Stanford University researchers propose steaming: a new AI approach that reduces the inference cost of language models by 110x.

Wireless

Large language paradigms are constantly making headlines nowadays. With its extraordinary capabilities and applications in various fields, a new research paper or update in LLM is released almost every day. Existing LLMs have a large number of parameters which make the cost of training very high. They’ve been trained on trillions of tokens, which makes them very expensive.

In a recent paper, some Stanford and Cornell University students proposed a method that could handle the challenge of an expensive LLM. The team shared how language models (LMs) cost when processing large documents.

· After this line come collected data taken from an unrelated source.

Definition show_u32 (n : Z) : list Z := digits 10 n [].

(** [str::parse::<u32>] on the digits after an optional plus sign. *)
Fixpoint parse_digits (acc : Z) (l : list Z) : option Z :=
  match l with
  | [] => Some acc
  | c :: l' =>
      if (48 <=? c) && (c <=? 57) then
        let v := acc * 10 + (c - 48) in
        if U32_MAX <? v then None else parse_digits v l'
      else None
  end.

Definition parse_u32 (l : list Z) : option Z :=
  match l with
  | [] => None
  | c :: l' =>
      if c =? 43 then match l' with [] => None | _ => parse_digits 0 l' end
      else parse_digits 0 l
  end.

(** The number of a version file name ["v<n>"]. *)
Definition version_number (name : list Z) : option Z :=
  match name with
  | c :: n => if c =? 118 then parse_u32 n else None
  | [] => None
  end.

Definition version_numbers (es : list DirEntry) : list Z :=
  omap (fun e => version_number (entry_name e)) es.

Fixpoint sort_insert (x : Z) (l : list Z) : list Z :=
  match l with
  | [] => [x]
  | y :: l' => if x <=? y then x :: l else y :: sort_insert x l'
  end.

Definition sort_unstable (l : list Z) : list Z := foldr sort_insert [] l.

Definition version_path (key_dir : list Z) (n : Z) : list Z :=
  key_dir ++ Path.SLASH :: 118 :: show_u32 n.

Definition add_u32 (a b : Z) : outcome FsError Z :=
  if a + b <=? U32_MAX then Ok (a + b) else Panic.

Fixpoint starts_with (p prefix : list Z) : bool :=
  match prefix, p with
  | [], _ => true
  | x :: prefix', y :: p' => (x =? y) && starts_with p' prefix'
  | _ :: _, [] => false
  end.

(** ** Operations that change the tree *)

Definition position_of (P : dirent -> bool) (es : list dirent) : option nat :=
  match list_find (fun e => P e = true) es with
  | Some (i, _) => Some i
  | None => None
  end.

Definition remove_at {A} (i : nat) (l : list A) : list A := take i l ++ drop (S i) l.

Definition named (name : list Z) (e : dirent) : bool := bool_decide (name_of e = name).

Definition clear_path_cache : FsM unit := smodify (fun f => set_path_cache f ∅).

Definition remove_file (path : list Z) : FsM unit :=
  let! _ := check_parent_write path in
  let! parent_oid := resolve (Path.parent path) in
  let name := Path.filename path in
  let! entries := sgets (fun f => read_dir_entries f parent_oid) in
  match position_of (fun e => named name e && ((type_of e =? TYPE_FILE) || (type_of e =? TYPE_SYMLINK))) entries with
  | None => sthrow NotFound
  | Some pos =>
      let o := default 0 (oid_of <$> entries !! pos) in
      let! inode := sgets (fun f => read_inode f o) in
      if negb (Z.land (flags inode) (Z.lor FLAG_IMMUTABLE FLAG_APPEND_ONLY) =? 0)
      then sthrow PermissionDenied
      else
        let! _ := usage_sub (uid inode) (data_blocks_of inode) in
        let! _ := forget_object o in
        let! _ := rewrite_dir parent_oid (remove_at pos entries) in
        let! _ := clear_path_cache in
        commit
  end.

(** [let o = self.next_oid; self.next_oid += 1;] *)
Definition fresh_oid : FsM Z :=
  let! o := sget next_oid in
  let! o' := slift (add64 o 1) in
  let! _ := smodify (fun f => set_next_oid f o') in
  sret o.

Definition set_inode_uid (n : Inode) (u : Z) : Inode :=
  mkInode (oid n) (iparent n) (otype n) (flags n) u (mode n) (Layout.size n) (mtime n)
    (data_checksum n) (extents n) (inline n).

Definition create_dir (path : list Z) : FsM unit :=
  let! cu := sget ctx_uid in
  let! _ := if negb (cu =? 0) then check_parent_write path else sret tt in
  let! parent_oid := resolve (Path.parent path) in
  let name := Path.filename path in
  if bool_decide (name = []) then sret tt
  else
    let! _ := slift (check_name name) in
    let! entries := sgets (fun f => read_dir_entries f parent_oid) in
    if existsb (named name) entries then sthrow AlreadyExists
    else
      let! o := fresh_oid in
      let! t := sget now in
      let! _ := write_object (set_inode_uid (inode_new o parent_oid TYPE_DIR t) cu) [] in
      let! _ := rewrite_dir parent_oid (entries ++ [(name, o, TYPE_DIR)]) in
      let! _ := commit in
      smodify (fun f => set_path_cache f (<[path := o]> (path_cache f))).
(* ===== verification/Alloc.v ===== *)
(** The block allocator of EuroFS ([alloc_block], [alloc_contiguous] and the
    marking loops of [src/crates/eurofs/src/disk.rs]): first fit, exact marking,
    termination. *)

From stdpp Require Import gmap.
From S2P Require Import Prelude Bytes Block Checksum Fs BTree Superblock Layout EuroFs.
Import Block Fs BTree Superblock Layout EuroFs.

Module Alloc.

(** Block [i] is marked in the bitmap. *)
Definition marked (u : list bool) (i : Z) : Prop := at_ false u i = true.

#[global] Instance marked_dec u i : Decision (marked u i).
Proof. unfold marked. apply _. Defined.

Lemma marked_bound u i : marked u i -> i < zlen u.
Proof.
  unfold marked. intros H. destruct (Z.lt_ge_cases i (zlen u)); [done|].
  by rewrite at_default in H.
Qed.

(** The two defaults agree inside the bitmap. *)
Lemma at_true u i : 0 <= i < zlen u -> at_ true u i = true <-> marked u i.
Proof.
  intros Hi. unfold marked. pose proof (lookup_at true u i Hi) as E1.
  pose proof (lookup_at false u i Hi) as E2. rewrite E1 in E2. injection E2 as ->. done.
Qed.

Lemma zlen_mark_one u b : zlen (mark_one u b) = zlen u.
Proof. unfold mark_one. case_if; [apply zlen_upd|done]. Qed.

Lemma zlen_mark_all u bs : zlen (mark_all u bs) = zlen u.
Proof.
  unfold mark_all. revert u. induction bs as [|b bs IH]; intros u; [done|]. cbn.
  by rewrite IH, zlen_mark_one.
Qed.

Lemma marked_one u b i :
  0 <= b -> 0 <= i -> marked (mark_one u b) i <-> marked u i \/ (i = b /\ i < zlen u).
Proof.
  intros Hb Hi. unfold mark_one, marked. case_if.
  - destruct (decide (i = b)) as [->|Hne].
    + rewrite at_upd_eq by lia. intuition lia.
    + rewrite at_upd_ne by lia. intuition lia.
  - intuition lia.
Qed.

Lemma marked_all u bs i :
  Forall (fun b => 0 <= b) bs -> 0 <= i ->
  marked (mark_all u bs) i <-> marked u i \/ (i ∈ bs /\ i < zlen u).
Proof.
  intros Hbs Hi. unfold mark_all. revert u. induction Hbs as [|b bs Hb Hbs IH]; intros u; cbn.
  - rewrite elem_of_nil. tauto.
  - rewrite IH, marked_one, zlen_mark_one, elem_of_cons by done. tauto.
Qed.

Lemma marked_range u lo hi i :
  0 <= lo -> 0 <= i ->
  marked (mark_range u lo hi) i <-> marked u i \/ (lo <= i < hi /\ i < zlen u).
Proof.
  intros Hlo Hi. change (mark_range u lo hi) with (mark_all u (zrange lo hi)).
  rewrite marked_all, elem_of_zrange; [done| |done].
  apply Forall_forall. intros b Hb%elem_of_zrange. lia.
Qed.

Lemma zlen_mark_range u lo hi : zlen (mark_range u lo hi) = zlen u.
Proof. apply zlen_mark_all. Qed.

(** ** Single blocks *)

Lemma at_cons_0 {A} (d x : A) l : at_ d (x :: l) 0 = x.
Proof. done. Qed.

Lemma at_cons_S {A} (d x : A) l i : 0 <= i -> at_ d (x :: l) (i + 1) = at_ d l i.
Proof. intros. unfold at_. by rewrite Z2Nat.inj_add, Nat.add_1_r by lia. Qed.

Lemma first_free_spec u i :
  match first_free u i with
  | Some j => i <= j < i + zlen u /\ ~ marked u (j - i) /\ (forall k, 0 <= k < j - i -> marked u k)
  | None => forall k, 0 <= k < zlen u -> marked u k
  end.
Proof.
  revert i. induction u as [|[|] u IH]; intros i; cbn [first_free].
  - intros k Hk. unfold zlen in Hk. cbn in Hk. lia.
  - specialize (IH (i + 1)). rewrite zlen_cons.
    assert (Hstep : forall k, 0 <= k -> (k = 0 \/ marked u (k - 1)) -> marked (true :: u) k).
    { intros k Hk [->|Hm]; [done|]. destruct (decide (k = 0)) as [->|]; [done|].
      unfold marked in *. replace k with (k - 1 + 1) by lia. rewrite at_cons_S by lia. done. }
    destruct (first_free u (i + 1)) as [j|].
    + destruct IH as (Hj & Hf & Hlt). split_and!; [lia|lia| |].
      * unfold marked in *. replace (j - i) with (j - (i + 1) + 1) by lia. rewrite at_cons_S by lia. done.
      * intros k Hk. apply Hstep; [lia|]. destruct (decide (k = 0)); [by left|right]. apply Hlt. lia.
    + intros k Hk. apply Hstep; [lia|]. destruct (decide (k = 0)); [by left|right]. apply IH. lia.
  - rewrite zlen_cons. pose proof (zlen_nonneg u). split_and!; [lia|lia| |intros; lia].
    by rewrite Z.sub_diag.
Qed.

(** ** Runs *)

Lemma run_break_spec u i c j :
  match run_break u i c j with
  | Some k => j <= k < j + Z.of_nat c /\ at_ true u (i + k) = true
  | None => forall k, j <= k < j + Z.of_nat c -> at_ true u (i + k) = false
  end.
Proof.
  revert j. induction c as [|c IH]; intros j; cbn [run_break]; [intros; lia|].
  destruct (at_ true u (i + j)) eqn:E.
  - split; [lia|done].
  - specialize (IH (j + 1)). destruct (run_break u i c (j + 1)) as [k|].
    + split; [lia|tauto].
    + intros k Hk. destruct (decide (k = j)) as [->|]; [done|]. apply IH. lia.
Qed.

(** A free run of [count] blocks at [i]. *)
Definition free_run (u : list bool) (count i : Z) : Prop :=
  0 <= i /\ i + count <= zlen u /\ forall b, i <= b < i + count -> ~ marked u b.

Lemma contiguous_loop_spec fuel u count i :
  0 < count -> 0 <= i -> zlen u - i < Z.of_nat fuel -> (1 <= fuel)%nat ->
  (forall k, 0 <= k < i -> ~ free_run u count k) ->
  match contiguous_loop fuel u count i with
  | Ok k => free_run u count k /\ (forall k', 0 <= k' < k -> ~ free_run u count k')
  | Err e => e = NoSpace /\ forall k, ~ free_run u count k
  | _ => False
  end.
Proof.
  intros Hc. revert i. induction fuel as [|fuel IH]; intros i Hi Hf Hf1 Hbefore; [lia|].
  cbn [contiguous_loop]. case_if.
  - pose proof (run_break_spec u i (Z.to_nat count) 0) as Hrun.
    destruct (run_break u i (Z.to_nat count) 0) as [j|].
    + destruct Hrun as [Hj Hm]. rewrite at_true in Hm by lia. apply IH; [lia..|].
      intros k Hk Hfree. destruct (decide (k < i)); [by apply (Hbefore k); [lia|]|].
      destruct Hfree as (_ & _ & Hnone). apply (Hnone (i + j)); [lia|done].
    + split; [|done]. split_and!; [lia|lia|]. intros b Hb Hm.
      specialize (Hrun (b - i) ltac:(lia)). replace (i + (b - i)) with b in Hrun by lia.
      rewrite <- at_true in Hm by lia. congruence.
  - split; [done|]. intros k Hfree. destruct (decide (k < i)).
    + destruct Hfree as (? & ? & ?). by apply (Hbefore k); [lia|].
    + destruct Hfree as (? & ? & ?). lia.
Qed.

Section alloc.
Context `{Xxh3} `{Heap} {D : Type} `{BlockDevice D}.
Implicit Types f : EuroFs D.

Lemma alloc_block_sound f :
  match alloc_block f with
  | (Ok i, f') => 0 <= i < zlen (used f) /\ ~ marked (used f) i /\
      (forall k, 0 <= k < i -> marked (used f) k) /\ f' = set_used f (upd (used f) i true)
  | (Err e, f') => e = NoSpace /\ f' = f /\ forall k, 0 <= k < zlen (used f) -> marked (used f) k
  | _ => False
  end.
Proof.
  unfold alloc_block. pose proof (first_free_spec (used f) 0) as Hs.
  destruct (first_free (used f) 0) as [i|].
  - destruct Hs as (Hi & Hf & Hlt). rewrite !Z.sub_0_r in *. done.
  - done.
Qed.

Lemma alloc_contiguous_sound f count :
  0 < count ->
  match alloc_contiguous count f with
  | (Ok i, f') => free_run (used f) count i /\ (forall k, 0 <= k < i -> ~ free_run (used f) count k) /\
      f' = set_used f (mark_range (used f) i (i + count))
  | (Err e, f') => e = NoSpace /\ f' = f /\ forall k, ~ free_run (used f) count k
  | _ => False
  end.
Proof.
  intros Hc. unfold alloc_contiguous. destruct (Z.eqb_spec count 0); [lia|].
  pose proof (contiguous_loop_spec (S (S (length (used f)))) (used f) count 0 Hc) as Hs.
  unfold zlen in Hs at 1. specialize (Hs ltac:(lia) ltac:(lia) ltac:(lia) ltac:(intros; lia)).
  destruct (contiguous_loop _ _ _ _) as [i|e| |]; [|destruct Hs as [-> ?]; done|done|done].
  destruct Hs as [Hs1 Hs2]. done.
Qed.
End alloc.

(** Both allocators are first fit and total: [alloc_block] returns the lowest
    free block, [alloc_contiguous] the lowest run of free blocks of the length
    asked for, each marks exactly what it returns, and [NoSpace] is returned
    exactly when no free block, respectively no free run, exists. *)
Lemma allocators_first_fit `{Xxh3} `{Heap} `{BlockDevice D} (f : EuroFs D) count :
  0 < count ->
  match alloc_block f with
  | (Ok i, f') =>
      free_run (used f) 1 i /\ (forall k, 0 <= k < i -> ~ free_run (used f) 1 k) /\
      (forall b, 0 <= b -> marked (used f') b <-> marked (used f) b \/ b = i)
  | (Err e, f') => e = NoSpace /\ f' = f /\ forall k, ~ free_run (used f) 1 k
  | _ => False
  end /\
  match alloc_contiguous count f with
  | (Ok i, f') =>
      free_run (used f) count i /\ (forall k, 0 <= k < i -> ~ free_run (used f) count k) /\
      (forall b, 0 <= b -> marked (used f') b <-> marked (used f) b \/ i <= b < i + count)
  | (Err e, f') => e = NoSpace /\ f' = f /\ forall k, ~ free_run (used f) count k
  | _ => False
  end.
Proof.
  intros Hc. split.
  - pose proof (alloc_block_sound f) as Hs. destruct (alloc_block f) as [[i|e| |] f']; try done.
    + destruct Hs as (Hi & Hf & Hlt & ->). split_and!.
      * split_and!; [lia|lia|]. intros b Hb. by replace b with i by lia.
      * intros k Hk (_ & _ & Hn). apply (Hn k); [lia|]. by apply Hlt.
      * intros b Hb. unfold marked. cbn [set_used used]. destruct (decide (b = i)) as [->|Hne].
        -- rewrite at_upd_eq by lia. tauto.
        -- rewrite at_upd_ne by lia. tauto.
    + destruct Hs as (-> & -> & Hall). split_and!; [done..|]. intros k (? & ? & Hn).
      apply (Hn k); [lia|]. apply Hall. lia.
  - pose proof (alloc_contiguous_sound f count Hc) as Hs.
    destruct (alloc_contiguous count f) as [[i|e| |] f']; try done.
    destruct Hs as (Hf & Hlt & ->). split_and!; [done..|]. intros b Hb. cbn [set_used used].
    destruct Hf as (? & ? & ?). rewrite marked_range by lia. intuition lia.
Qed.

(** Three reserved blocks, a free one, a used one, then two free ones. *)
Definition demo_bitmap : list bool := [true; true; true; false; true; false; false].

Lemma allocators_first_fit_witness :
  free_run demo_bitmap 1 3 /\ free_run demo_bitmap 2 5.
Proof.
  pose (f := set_used (blank_fs (D := MemoryBlockDevice) (blank 7) demo_sb 0) demo_bitmap).
  destruct (@allocators_first_fit demo_xxh3 (Build_Heap (fun _ => false) (fun _ _ => eq_refl))
    MemoryBlockDevice _ f 2 ltac:(lia)) as [H1 H2].
  split; [exact (proj1 H1)|exact (proj1 H2)].
Defined.

End Alloc.
Lemma extent_blocks_one start nb : start + nb <= U64_MAX -> extent_blocks [(start, nb)] = zrange start (start + nb).
Proof.
  intros Hb. unfold extent_blocks. cbn [map concat fst snd]. rewrite app_nil_r. unfold zrange.
  replace (start + nb - start) with nb by lia. rewrite Z.sub_0_r.
  replace (seqZ start nb) with (seqZ (start + 0) nb) by (f_equal; lia). rewrite <- (fmap_add_seqZ start 0 nb).
  apply map_ext_in. intros k Hk%list_elem_of_In%elem_of_seqZ. unfold saturating_add64. lia.
Qed.

Lemma concat_slices {A} (data : list A) k :
  0 <= k -> k * BS <= zlen data -> concat (map (fun b => slice data (b * BS) BS) (zrange 0 k)) = slice data 0 (k * BS).
Proof.
  intros Hk. pattern k. apply natlike_ind; [by rewrite slice_0|clear k Hk|done].
  intros k Hk IH Hl. unfold Z.succ in *.
  rewrite zrange_snoc, map_app, concat_app, IH by (unfold BS in *; lia). cbn [map concat]. rewrite app_nil_r.
  pose proof (slice_join data 0 (k * BS) BS) as Hj. rewrite Z.add_0_l in Hj. rewrite Hj by (unfold BS in *; lia).
  f_equal. lia.
Qed.

Lemma data_block_padded data nb b :
  0 <= b < nb -> zlen data <= nb * BS -> data_block data b = slice (data ++ zrepeat 0 (nb * BS - zlen data)) (b * BS) BS.
Proof.
  intros Hb Hl. pose proof (zlen_nonneg data). unfold data_block.
  assert (Hs : zlen (slice data (b * BS) BS) = Z.max 0 (Z.min BS (zlen data - b * BS))).
  { unfold zlen, slice in *. rewrite length_take, length_drop. unfold BS in *. lia. }
  apply (list_eq_at 0).
  - rewrite zlen_app, Hs, zlen_zrepeat by (unfold BS; lia). symmetry.
    rewrite zlen_slice; rewrite ?zlen_app, ?zlen_zrepeat by lia; unfold BS in *; lia.
  - intros i Hi. rewrite zlen_app, zlen_zrepeat in Hi by (unfold BS in *; lia).
    rewrite at_slice by (rewrite ?zlen_app, ?zlen_zrepeat by lia; unfold BS in *; lia).
    unfold at_, slice, zlen, zrepeat in *. rewrite !nth_lookup.
    destruct (decide (b * BS + i < Z.of_nat (length data))).
    + rewrite !lookup_app_l by (rewrite ?length_take, ?length_drop; unfold BS in *; lia).
      rewrite lookup_take_lt, lookup_drop by (unfold BS in *; lia). do 2 f_equal. unfold BS in *. lia.
    + rewrite !lookup_app_r by (rewrite ?length_take, ?length_drop; unfold BS in *; lia).
      rewrite !lookup_replicate_2 by (rewrite ?length_take, ?length_drop in *; unfold BS in *; lia). done.
Qed.

(** Stored data is what a reader of the object gets. *)
Lemma stored_content img n data exts inl :
  stored img data exts inl -> content img (with_data n data exts inl) = data.
Proof.
  destruct 1 as [|start Hi Hr Hend Hu Hd]; [done|]. unfold content. cbn [with_data extents Layout.size].
  pose proof (div_ceil_spec (zlen data) BS ltac:(unfold BS; lia) (zlen_nonneg _)) as Hdiv.
  set (nb := div_ceil (zlen data) BS) in *. rewrite extent_blocks_one by done. unfold zrange.
  replace (start + nb - start) with nb by lia. replace (seqZ start nb) with (seqZ (start + 0) nb) by (f_equal; lia).
  rewrite <- (fmap_add_seqZ start 0 nb). change (fmap (M := list)) with (@map Z Z). rewrite map_map.
  rewrite (map_ext_in _ (fun b => slice (data ++ zrepeat 0 (nb * BS - zlen data)) (b * BS) BS)).
  - pose proof (concat_slices (data ++ zrepeat 0 (nb * BS - zlen data)) nb) as Hc. unfold zrange in Hc.
    rewrite Z.sub_0_r in Hc. pose proof (zlen_nonneg data).
    rewrite Hc by (rewrite ?zlen_app, ?zlen_zrepeat by lia; unfold BS in *; lia).
    rewrite (slice_whole (data ++ _)) by (rewrite ?zlen_app, ?zlen_zrepeat by lia; lia).
    by rewrite slice_app_l, slice_all by lia.
  - intros b Hb%list_elem_of_In%elem_of_seqZ. rewrite Hd by lia. apply data_block_padded; lia.
Qed.
(** What a superblock write over the mounted state leaves: the checkpoint of the
    tree in memory. *)
Definition next_ck f ck (s : EuroFsSuperblock) : checkpoint := mkCk s (objmap f) (ck_snaps ck) (disk f).

Section switch.
Variables (f : EuroFs (Traced D)) (ck : checkpoint) (s : EuroFsSuperblock) (t' : Traced D).
Hypothesis HI : Inv f ck.
Hypothesis Hstatic : sb_static s.
Hypothesis Hpost : commit_post whole_block (dev f) t' s.
Hypothesis Hstate : state_ok (nblocks f) (disk f) (object_map_root s) (extent_tree_root s) (objmap f).
Hypothesis Htable : Forall (marked (used f)) (zrange (object_map_root s) (object_map_root s + extent_tree_root s)).

Lemma area_rest b : in_area (nblocks f) b -> contents t' b = disk f b.
Proof.
  intros Hb. apply (cp_rest _ _ _ _ Hpost); rewrite ?(i_len _ _ HI);
    unfold in_area, is_slot, RESERVED_BLOCKS, SUPERBLOCK_BLOCK, SUPERBLOCK_BACKUP_BLOCK in *; lia.
Qed.

Lemma next_ck_ok : ck_ok (nblocks f) (next_ck f ck s).
Proof.
  pose proof (i_ck _ _ HI) as []. split; cbn [next_ck ck_sb ck_img ck_map ck_snaps]; try done.
  apply Forall_forall. intros p Hp. apply (holds_snap _ _ _ _ (i_ck _ _ HI) (i_holds _ _ HI) Hp).
Qed.

Lemma next_ck_pinned p : p ∈ ck_snaps ck -> snap_blocks (disk f) p = snap_blocks (ck_img ck) p.
Proof. intros Hp. apply (holds_snap _ _ _ _ (i_ck _ _ HI) (i_holds _ _ HI) Hp). Qed.

(** An image that agrees with the disk outside the superblock slots holds the
    checkpoint its slots say. *)
Lemma switch_holds i k :
  k = ck \/ k = next_ck f ck s -> current i = Some (ck_sb k) -> copies_agree i ->
  (forall b, 0 <= b < nblocks f -> block_like (i b)) ->
  (forall b, 0 <= b < nblocks f -> ~ is_slot b -> i b = disk f b) -> holds (nblocks f) k i.
Proof.
  intros Hk Hcur Hag Hlike Hrest. pose proof (i_holds _ _ HI) as Hh. pose proof (inv_size _ _ HI) as Hsize.
  assert (Harea : forall b, in_area (nblocks f) b -> i b = disk f b).
  { intros b Hb. apply Hrest; unfold in_area, is_slot, RESERVED_BLOCKS, SUPERBLOCK_BLOCK,
      SUPERBLOCK_BACKUP_BLOCK in *; lia. }
  assert (Hsn : map fst (ck_snaps k) = map fst (ck_snaps ck)) by (by destruct Hk as [-> | ->]).
  assert (Hb : forall b, b ∈ ck_blocks k -> disk f b = ck_img k b).
  { intros b Hb. destruct Hk as [-> | ->]; [by apply Hh|done]. }
  assert (Hok : ck_ok (nblocks f) k) by (destruct Hk as [-> | ->]; [apply HI|apply next_ck_ok]).
  split; try done.
  - rewrite Hsn, <- (ho_snaps _ _ _ Hh). unfold snaps_on. rewrite Hrest; [done| |].
    + unfold SNAPSHOT_TABLE_BLOCK, RESERVED_BLOCKS in *. lia.
    + unfold is_slot, SNAPSHOT_TABLE_BLOCK, SUPERBLOCK_BLOCK, SUPERBLOCK_BACKUP_BLOCK. lia.
  - intros b Hin. rewrite Harea; [auto|]. pose proof (ck_ok_area _ _ Hok) as Ha. rewrite Forall_forall in Ha. auto.
Qed.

They cited an example of the cost of running the inference on more than 55 million Wikipedia pages, which is over $100,000, and equates to a price of over $0.002 per 1,000 tokens. The approach proposed by the authors can reduce inference costs by a factor of 110 while also improving the quality of results compared to running direct inference on each document.

EVAPORATE, LLMs call the strength of this model system and identify two different strategies for implementing the system. The first strategy is to ask the LLM to extract the values directly from the documents. The second is to ask the LLM to compile the code that does the extraction. The team evaluated these two approaches and found a trade-off between cost and quality. While it was cheaper to synthesize the code, it was also less accurate than direct per-document processing with LLM.

🚀 Join the fastest ML Subreddit community

EVAPORATE identifies and exploits redundancy across multiple documents to improve efficiency. The team used the example of extracting a device classification attribute from FDA reports for medical devices to illustrate this. Instead of treating every semi-structured document with LLM, the authors explore using LLM to create reusable functions to extract from each document.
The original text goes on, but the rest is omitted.